Lemma keeps_FS_Read len f : keeps (FS_Read len f) (fun _ => True).
Proof.
  unfold FS_Read.
  apply (keeps_bind _ _ (fun _ => True)); [keeps_auto|intros sp _].
  apply (keeps_bind _ _ (fun _ => True)); [keeps_auto|intros ? _].
  destruct (f =? 0); [keeps_auto|].
  apply (keeps_bind _ _ (fun _ => True)); [keeps_auto|intros d _].
  destruct (negb _); [apply keeps_FS_Read_loop|keeps_auto].
Qed.

Lemma keeps_FS_Write_loop fuel : forall rem tries buf fp,
  keeps (FS_Write_loop fuel rem tries buf fp) (fun _ => True).
Proof.
  induction fuel as [|fuel IH]; intros rem tries buf fp; cbn [FS_Write_loop].
  - keeps_auto.
  - destruct (rem =? 0); [keeps_auto|].
    apply (keeps_bind _ _ (fun _ => True)); [keeps_auto|intros written _].
    destruct (_ && _); [keeps_auto|].
    destruct (written =? -1); [keeps_auto|apply IH].
Qed.

Lemma keeps_FS_Write buffer len h : keeps (FS_Write buffer len h) (fun _ => True).
Proof.
  unfold FS_Write.
  apply (keeps_bind _ _ (fun _ => True)); [keeps_auto|intros sp _].
  apply (keeps_bind _ _ (fun _ => True)); [keeps_auto|intros ? _].
  destruct (h =? 0); [keeps_auto|].
  apply (keeps_bind _ _ (fun _ => True)); [apply keeps_FS_FileForHandle|intros f _].
  apply (keeps_bind _ _ (fun _ => True)); [apply keeps_FS_Write_loop|intros r _].
  destruct r; keeps_auto.
Qed.

Lemma keeps_FS_FCloseFile f : keeps (FS_FCloseFile f) (fun _ => True).
Proof. unfold FS_FCloseFile. keeps_auto. Qed.

#[local] Hint Resolve keeps_FS_FileForHandle keeps_Sys_Mkdir keeps_FS_CreatePath
  keeps_FS_BuildOSPath keeps_FS_filelength keeps_FS_fplength keeps_FS_Read keeps_FS_Write
  keeps_FS_FCloseFile : fs_keeps.

Lemma keeps_FS_SV_FOpenFileWrite n : keeps (FS_SV_FOpenFileWrite n) (fun _ => True).
Proof. unfold FS_SV_FOpenFileWrite. keeps_auto. Qed.

Lemma keeps_FS_SV_FOpenFileRead n : keeps (FS_SV_FOpenFileRead n) (fun _ => True).
Proof. unfold FS_SV_FOpenFileRead. keeps_auto. Qed.

Lemma keeps_FS_SV_FOpenFileAppend n : keeps (FS_SV_FOpenFileAppend n) (fun _ => True).
Proof. unfold FS_SV_FOpenFileAppend. keeps_auto. Qed.

#[local] Hint Resolve keeps_FS_SV_FOpenFileWrite keeps_FS_SV_FOpenFileRead
  keeps_FS_SV_FOpenFileAppend : fs_keeps.

Lemma keeps_FS_SV_WriteFile q b n : keeps (FS_SV_WriteFile q b n) (fun _ => True).
Proof. unfold FS_SV_WriteFile. keeps_auto. Qed.

Lemma keeps_seek_discard fuel : forall remainder f,
  keeps (seek_discard fuel remainder f) (fun _ => True).
Proof.
  induction fuel as [|fuel IH]; intros remainder f; cbn [seek_discard].
  - keeps_auto.
  - destruct (remainder >? PK3_SEEK_BUFFER_SIZE); [|keeps_auto].
    apply (keeps_bind _ _ (fun _ => True)); [apply keeps_FS_Read|intros ? _; apply IH].
Qed.

#[local] Hint Resolve keeps_seek_discard : fs_keeps.

Lemma keeps_FS_Seek_at f offset origin : keeps (FS_Seek_at f offset origin) (fun _ => True).
Proof. unfold FS_Seek_at. keeps_auto. Qed.

#[local] Hint Resolve keeps_FS_Seek_at : fs_keeps.

Lemma keeps_FS_Seek f offset origin : keeps (FS_Seek f offset origin) (fun _ => True).
Proof. unfold FS_Seek. keeps_auto. Qed.

Lemma keeps_FS_HomeRemove p : keeps (FS_HomeRemove p) (fun _ => True).
Proof. unfold FS_HomeRemove. keeps_auto. Qed.

Lemma keeps_FS_SV_HomeRemove p : keeps (FS_SV_HomeRemove p) (fun _ => True).
Proof. unfold FS_SV_HomeRemove. keeps_auto. Qed.

Lemma keeps_FS_FileExists p : keeps (FS_FileExists p) (fun _ => True).
Proof. unfold FS_FileExists. keeps_auto. Qed.

Lemma keeps_FS_SV_GetFilepath p : keeps (FS_SV_GetFilepath p) (fun _ => True).
Proof. unfold FS_SV_GetFilepath. keeps_auto. Qed.

Lemma keeps_FS_SV_HomeCopyFile a b : keeps (FS_SV_HomeCopyFile a b) (fun _ => True).
Proof. unfold FS_SV_HomeCopyFile. keeps_auto. Qed.

Lemma keeps_FS_FTell f : keeps (FS_FTell f) (fun _ => True).
Proof. unfold FS_FTell. keeps_auto. Qed.

Lemma keeps_FS_Flush f : keeps (FS_Flush f) (fun _ => True).
Proof. unfold FS_Flush. keeps_auto. Qed.

(** X24. Only slots that [FS_HandleForFile] hands out ever hold a stream.
    In a table where that is so, it is still so after every call of
    the file, however the call ends: by return, through [Com_Error], or
    at a native call on a pointer that is no stream. *)
Theorem handles_wf_invariant (s : FS) :
  handles_wf s ->
  (forall n, handles_wf (final (FS_SV_FOpenFileRead n s)))
  /\ (forall n, handles_wf (final (FS_SV_FOpenFileWrite n s)))
  /\ (forall n, handles_wf (final (FS_SV_FOpenFileAppend n s)))
  /\ (forall q b n, handles_wf (final (FS_SV_WriteFile q b n s)))
  /\ (forall a b, handles_wf (final (FS_SV_HomeCopyFile a b s)))
  /\ (forall p, handles_wf (final (FS_SV_GetFilepath p s)))
  /\ (forall p, handles_wf (final (FS_SV_HomeRemove p s)))
  /\ (forall p, handles_wf (final (FS_HomeRemove p s)))
  /\ (forall p, handles_wf (final (FS_FileExists p s)))
  /\ (forall p, handles_wf (final (FS_CreatePath p s)))
  /\ (forall f, 0 <= f < MAX_FILE_HANDLES ->
        handles_wf (final (FS_FCloseFile f s))
        /\ handles_wf (final (FS_filelength f s))
        /\ handles_wf (final (FS_FTell f s))
        /\ handles_wf (final (FS_Flush f s))
        /\ (forall len, handles_wf (final (FS_Read len f s)))
        /\ (forall b len, handles_wf (final (FS_Write b len f s)))
        /\ (forall off o, handles_wf (final (FS_Seek f off o s)))).
Proof.
  intros Hwf.
  repeat match goal with
         | |- _ /\ _ => split
         | |- forall _, _ => intro
         end.
  - now apply keeps_FS_SV_FOpenFileRead.
  - now apply keeps_FS_SV_FOpenFileWrite.
  - now apply keeps_FS_SV_FOpenFileAppend.
  - now apply keeps_FS_SV_WriteFile.
  - now apply keeps_FS_SV_HomeCopyFile.
  - now apply keeps_FS_SV_GetFilepath.
  - now apply keeps_FS_SV_HomeRemove.
  - now apply keeps_FS_HomeRemove.
  - now apply keeps_FS_FileExists.
  - now apply keeps_FS_CreatePath.
  - now apply keeps_FS_FCloseFile.
  - now apply keeps_FS_filelength.
  - now apply keeps_FS_FTell.
  - now apply keeps_FS_Flush.
  - now apply keeps_FS_Read.
  - now apply keeps_FS_Write.
  - now apply keeps_FS_Seek.
Qed.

______

> WHAT THE TASK ASKS: Restate all of the data above. Match it word for word.

> FINISHED EXERCISE:
Lemma keeps_FS_Read len f : keeps (FS_Read len f) (fun _ => True).
Proof.
  unfold FS_Read.
  apply (keeps_bind _ _ (fun _ => True)); [keeps_auto|intros sp _].
  apply (keeps_bind _ _ (fun _ => True)); [keeps_auto|intros ? _].
  destruct (f =? 0); [keeps_auto|].
  apply (keeps_bind _ _ (fun _ => True)); [keeps_auto|intros d _].
  destruct (negb _); [apply keeps_FS_Read_loop|keeps_auto].
Qed.

Lemma keeps_FS_Write_loop fuel : forall rem tries buf fp,
  keeps (FS_Write_loop fuel rem tries buf fp) (fun _ => True).
Proof.
  induction fuel as [|fuel IH]; intros rem tries buf fp; cbn [FS_Write_loop].
  - keeps_auto.
  - destruct (rem =? 0); [keeps_auto|].
    apply (keeps_bind _ _ (fun _ => True)); [keeps_auto|intros written _].
    destruct (_ && _); [keeps_auto|].
    destruct (written =? -1); [keeps_auto|apply IH].
Qed.

Lemma keeps_FS_Write buffer len h : keeps (FS_Write buffer len h) (fun _ => True).
Proof.
  unfold FS_Write.
  apply (keeps_bind _ _ (fun _ => True)); [keeps_auto|intros sp _].
  apply (keeps_bind _ _ (fun _ => True)); [keeps_auto|intros ? _].
  destruct (h =? 0); [keeps_auto|].
  apply (keeps_bind _ _ (fun _ => True)); [apply keeps_FS_FileForHandle|intros f _].
  apply (keeps_bind _ _ (fun _ => True)); [apply keeps_FS_Write_loop|intros r _].
  destruct r; keeps_auto.
Qed.

Lemma keeps_FS_FCloseFile f : keeps (FS_FCloseFile f) (fun _ => True).
Proof. unfold FS_FCloseFile. keeps_auto. Qed.

#[local] Hint Resolve keeps_FS_FileForHandle keeps_Sys_Mkdir keeps_FS_CreatePath
  keeps_FS_BuildOSPath keeps_FS_filelength keeps_FS_fplength keeps_FS_Read keeps_FS_Write
  keeps_FS_FCloseFile : fs_keeps.

Lemma keeps_FS_SV_FOpenFileWrite n : keeps (FS_SV_FOpenFileWrite n) (fun _ => True).
Proof. unfold FS_SV_FOpenFileWrite. keeps_auto. Qed.

Lemma keeps_FS_SV_FOpenFileRead n : keeps (FS_SV_FOpenFileRead n) (fun _ => True).
Proof. unfold FS_SV_FOpenFileRead. keeps_auto. Qed.

Lemma keeps_FS_SV_FOpenFileAppend n : keeps (FS_SV_FOpenFileAppend n) (fun _ => True).
Proof. unfold FS_SV_FOpenFileAppend. keeps_auto. Qed.

#[local] Hint Resolve keeps_FS_SV_FOpenFileWrite keeps_FS_SV_FOpenFileRead
  keeps_FS_SV_FOpenFileAppend : fs_keeps.

Lemma keeps_FS_SV_WriteFile q b n : keeps (FS_SV_WriteFile q b n) (fun _ => True).
Proof. unfold FS_SV_WriteFile. keeps_auto. Qed.

Lemma keeps_seek_discard fuel : forall remainder f,
  keeps (seek_discard fuel remainder f) (fun _ => True).
Proof.
  induction fuel as [|fuel IH]; intros remainder f; cbn [seek_discard].
  - keeps_auto.
  - destruct (remainder >? PK3_SEEK_BUFFER_SIZE); [|keeps_auto].
    apply (keeps_bind _ _ (fun _ => True)); [apply keeps_FS_Read|intros ? _; apply IH].
Qed.

#[local] Hint Resolve keeps_seek_discard : fs_keeps.

Lemma keeps_FS_Seek_at f offset origin : keeps (FS_Seek_at f offset origin) (fun _ => True).
Proof. unfold FS_Seek_at. keeps_auto. Qed.

#[local] Hint Resolve keeps_FS_Seek_at : fs_keeps.

Lemma keeps_FS_Seek f offset origin : keeps (FS_Seek f offset origin) (fun _ => True).
Proof. unfold FS_Seek. keeps_auto. Qed.

Lemma keeps_FS_HomeRemove p : keeps (FS_HomeRemove p) (fun _ => True).
Proof. unfold FS_HomeRemove. keeps_auto. Qed.

Lemma keeps_FS_SV_HomeRemove p : keeps (FS_SV_HomeRemove p) (fun _ => True).
Proof. unfold FS_SV_HomeRemove. keeps_auto. Qed.

Lemma keeps_FS_FileExists p : keeps (FS_FileExists p) (fun _ => True).
Proof. unfold FS_FileExists. keeps_auto. Qed.

Lemma keeps_FS_SV_GetFilepath p : keeps (FS_SV_GetFilepath p) (fun _ => True).
Proof. unfold FS_SV_GetFilepath. keeps_auto. Qed.

Lemma keeps_FS_SV_HomeCopyFile a b : keeps (FS_SV_HomeCopyFile a b) (fun _ => True).
Proof. unfold FS_SV_HomeCopyFile. keeps_auto. Qed.

Lemma keeps_FS_FTell f : keeps (FS_FTell f) (fun _ => True).
Proof. unfold FS_FTell. keeps_auto. Qed.

Lemma keeps_FS_Flush f : keeps (FS_Flush f) (fun _ => True).
Proof. unfold FS_Flush. keeps_auto. Qed.

(** X24. Only slots that [FS_HandleForFile] hands out ever hold a stream.
    In a table where that is so, it is still so after every call of
    the file, however the call ends: by return, through [Com_Error], or
    at a native call on a pointer that is no stream. *)
Theorem handles_wf_invariant (s : FS) :
  handles_wf s ->
  (forall n, handles_wf (final (FS_SV_FOpenFileRead n s)))
  /\ (forall n, handles_wf (final (FS_SV_FOpenFileWrite n s)))
  /\ (forall n, handles_wf (final (FS_SV_FOpenFileAppend n s)))
  /\ (forall q b n, handles_wf (final (FS_SV_WriteFile q b n s)))
  /\ (forall a b, handles_wf (final (FS_SV_HomeCopyFile a b s)))
  /\ (forall p, handles_wf (final (FS_SV_GetFilepath p s)))
  /\ (forall p, handles_wf (final (FS_SV_HomeRemove p s)))
  /\ (forall p, handles_wf (final (FS_HomeRemove p s)))
  /\ (forall p, handles_wf (final (FS_FileExists p s)))
  /\ (forall p, handles_wf (final (FS_CreatePath p s)))
  /\ (forall f, 0 <= f < MAX_FILE_HANDLES ->
        handles_wf (final (FS_FCloseFile f s))
        /\ handles_wf (final (FS_filelength f s))
        /\ handles_wf (final (FS_FTell f s))
        /\ handles_wf (final (FS_Flush f s))
        /\ (forall len, handles_wf (final (FS_Read len f s)))
        /\ (forall b len, handles_wf (final (FS_Write b len f s)))
        /\ (forall off o, handles_wf (final (FS_Seek f off o s)))).
Proof.
  intros Hwf.
  repeat match goal with
         | |- _ /\ _ => split
         | |- forall _, _ => intro
         end.
  - now apply keeps_FS_SV_FOpenFileRead.
  - now apply keeps_FS_SV_FOpenFileWrite.
  - now apply keeps_FS_SV_FOpenFileAppend.
  - now apply keeps_FS_SV_WriteFile.
  - now apply keeps_FS_SV_HomeCopyFile.
  - now apply keeps_FS_SV_GetFilepath.
  - now apply keeps_FS_SV_HomeRemove.
  - now apply keeps_FS_HomeRemove.
  - now apply keeps_FS_FileExists.
  - now apply keeps_FS_CreatePath.
  - now apply keeps_FS_FCloseFile.
  - now apply keeps_FS_filelength.
  - now apply keeps_FS_FTell.
  - now apply keeps_FS_Flush.
  - now apply keeps_FS_Read.
  - now apply keeps_FS_Write.
  - now apply keeps_FS_Seek.
Qed.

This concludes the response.